Task description
Reproduce the records exactly, beginning with their first line and ending with the line that contains "Class Stream (S", and output nothing more.

Records supplied
* * *
(* ===== verification/Async.v ===== *)
(** * Futures: [async_utils.rs], and the tasks of [shell.rs] and [task/keyboard.rs]

    The stream trait and its adapters, and the asynchronous functions as the futures
    the executor polls. [while let Some(x) = s.next().await { body }] is a loop that a
    poll enters at the await: it goes round while the stream is ready and suspends
    when it is not. Polled in whatever portions the scancodes arrive, the shell's
    future does what [Shell.shell_task] does with all of them. *)

From S2P Require Import Prelude Str Fmt Monitor Queue Task TaskInv TaskSpec Io Uart UartSpec Framebuffer Fs Heap KernelHeap Log Shell ShellSpec.
Import ArrayQueue OnceCell.

(** ** Streams *)

(** [trait Stream], over the state it runs in. *)
Class Stream (S Item : Type) := stream_poll_next : TaskWaker -> M S (Poll (option Item)).

(** [struct Next]: the borrowed stream. *)
Record Next (S Item : Type) := mkNext { stream : Stream S Item }.
Arguments mkNext {S Item}.
Arguments stream {S Item}.

Section streams.
Context {S Item : Type}.

(** [StreamExt::next] *)
Definition next (self : Stream S Item) : Next S Item := mkNext self.

(** [Future::poll] of [Next] *)
Definition Next_poll (self : Next S Item) (cx : TaskWaker) : M S (Poll (option Item)) := stream self cx.

(** A poll of the loop [while let Some(x) = self.next().await { body(x) }]. *)
Fixpoint while_next (fuel : nat) (self : Stream S Item) (body : Item -> M S unit) (cx : TaskWaker)
    : M S (Poll unit) :=
  match fuel with
  | O => crash OutOfFuel
  | Datatypes.S fuel' =>
      r ← Next_poll (next self) cx;
      match r with
      | Ready (Some x) => _ ← body x; while_next fuel' self body cx
      | Ready None => mret (Ready tt)
      | Pending => mret Pending
      end
  end.
End streams.

(** [impl Stream for ScancodeStream] *)
#[export] Instance ScancodeStream {E} : Stream (sys E) Z := poll_next.

(** ** A task that awaits scancodes

    Its future is not polled yet, or suspended in the loop with its local variables
    [L]; what it prints on, and what the commands reach, is the [world]. *)

Section loop.
Context {D L : Type}.
Notation E := (option L * world D)%type.

(** An operation on the console. *)
Definition on_console {A} (c : M (world D) A) : M (sys E) A := fun w =>
  match c (futures w).2 with
  | Ret (a, x) => Ret (a, set_futures ((futures w).1, x) w)
  | Crash f => Crash f
  end.

(** The loop's body, with the local variables. *)
Definition on_locals (c : M (L * world D) unit) : M (sys E) unit := fun w =>
  match futures w with
  | (Some l, x) =>
      match c (l, x) with
      | Ret (_, (l', x')) => Ret (tt, set_futures (Some l', x') w)
      | Crash f => Crash f
      end
  | (None, _) => Ret (tt, w)
  end.

Definition set_locals (l : L) : M (sys E) unit := modify (fun w => set_futures (Some l, (futures w).2) w).

(** A poll goes round the loop once for each scancode in the queue, and once more. *)
Definition poll_fuel : nat := S (Z.to_nat MAX_SCANCODES).

(** A poll: from the start of the function, or from the await. *)
Definition resume (start : M (sys E) unit) (body : Z -> M (L * world D) unit) (cx : TaskWaker)
    : M (sys E) (Poll unit) :=
  w ← get;
  _ ← match (futures w).1 with None => start | Some _ => mret tt end;
  while_next poll_fuel ScancodeStream (fun scancode => on_locals (body scancode)) cx.
End loop.

Section tasks.
Context {D KB Ev : Type} `{Ports D} `{KeyboardDecoder KB Ev} (rdtsc : Z -> Z).

(** [shell_task()]; [kb0] is [PS2Keyboard::new(..)]. *)
Definition shell_start (kb0 : KB) : M (sys (option (KB * Shell) * world D)) unit :=
  _ ← ScancodeStream_new;
  _ ← set_locals (kb0, Shell.new);
  on_console print_prompt.

Definition shell_body (scancode : Z) : M ((KB * Shell) * world D) unit := fun '((kb, s), x) =>
  match handle_scancode rdtsc scancode (kb, (s, x)) with
  | Ret (_, (kb', (s', x'))) => Ret (tt, ((kb', s'), x'))
  | Crash f => Crash f
  end.

Definition shell_poll (kb0 : KB) (cx : TaskWaker) : M (sys (option (KB * Shell) * world D)) (Poll unit) :=
  resume (shell_start kb0) shell_body cx.

(** [print_keypresses()]: [{}] of a character is its UTF-8, [{:?}] of a key code its
    name, which the [pc_keyboard] crate derives. *)
Context (key_name : KeyCode -> list Z).

Definition key_text (key : DecodedKey) : list Z :=
  match key with Unicode c => encode_utf8 c | RawKey k => key_name k end.

Definition keypress_body (scancode : Z) : M (KB * world D) unit := fun '(kb, x) =>
  match add_byte scancode kb with
  | (Ok (Some ev), kb) =>
      match process_keyevent ev kb with
      | (Some key, kb) =>
          match print (key_text key) x with Ret (_, x') => Ret (tt, (kb, x')) | Crash f => Crash f end
      | (None, kb) => Ret (tt, (kb, x))
      end
  | (_, kb) => Ret (tt, (kb, x))
  end.

Definition print_keypresses_poll (kb0 : KB) (cx : TaskWaker) : M (sys (option KB * world D)) (Poll unit) :=
  resume (_ ← ScancodeStream_new; set_locals kb0) keypress_body cx.
End tasks.

(** ** Polling in rounds *)

(** Scancodes arrive, each by its interrupt, and then the task is polled. *)
Fixpoint poll_rounds {E} (poll : M (sys E) (Poll unit)) (rounds : list (list Z)) : M (sys E) (list (Poll unit)) :=
  match rounds with
  | [] => mret []
  | keys :: rounds' =>
      _ ← for_each keys keyboard_interrupt_handler;
      r ← poll;
      rs ← poll_rounds poll rounds';
      mret (r :: rs)
  end.

(** [l] waits in the scancode queue; the task queue is in order. *)
Definition holding {E} (n : Z) (w : sys E) (l : list Z) : Prop :=
  exists q tl, SCANCODE_QUEUE w = mkCell true (Some q) /\ queue_ok n q l /\ queue_ok n (task_queue w) tl.

(** Only queues, wakers and metrics differ. *)
Definition same_shell {E} (w w' : sys E) : Prop :=
  futures w' = futures w /\ console w' = console w /\ tasks w' = tasks w /\ next_id w' = next_id w.

Lemma holding_mono {E} n n' (w : sys E) l : holding n w l -> n <= n' -> holding n' w l.
Proof. intros (q & tl & Hc & Hq & Ht) Hn. exists q, tl. split_and!; [done|by eapply queue_ok_mono|by eapply queue_ok_mono]. Qed.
* * *
Reply
(* ===== verification/Async.v ===== *)
(** * Futures: [async_utils.rs], and the tasks of [shell.rs] and [task/keyboard.rs]

    The stream trait and its adapters, and the asynchronous functions as the futures
    the executor polls. [while let Some(x) = s.next().await { body }] is a loop that a
    poll enters at the await: it goes round while the stream is ready and suspends
    when it is not. Polled in whatever portions the scancodes arrive, the shell's
    future does what [Shell.shell_task] does with all of them. *)

From S2P Require Import Prelude Str Fmt Monitor Queue Task TaskInv TaskSpec Io Uart UartSpec Framebuffer Fs Heap KernelHeap Log Shell ShellSpec.
Import ArrayQueue OnceCell.

(** ** Streams *)

(** [trait Stream], over the state it runs in. *)
Class Stream (S Item : Type) := stream_poll_next : TaskWaker -> M S (Poll (option Item)).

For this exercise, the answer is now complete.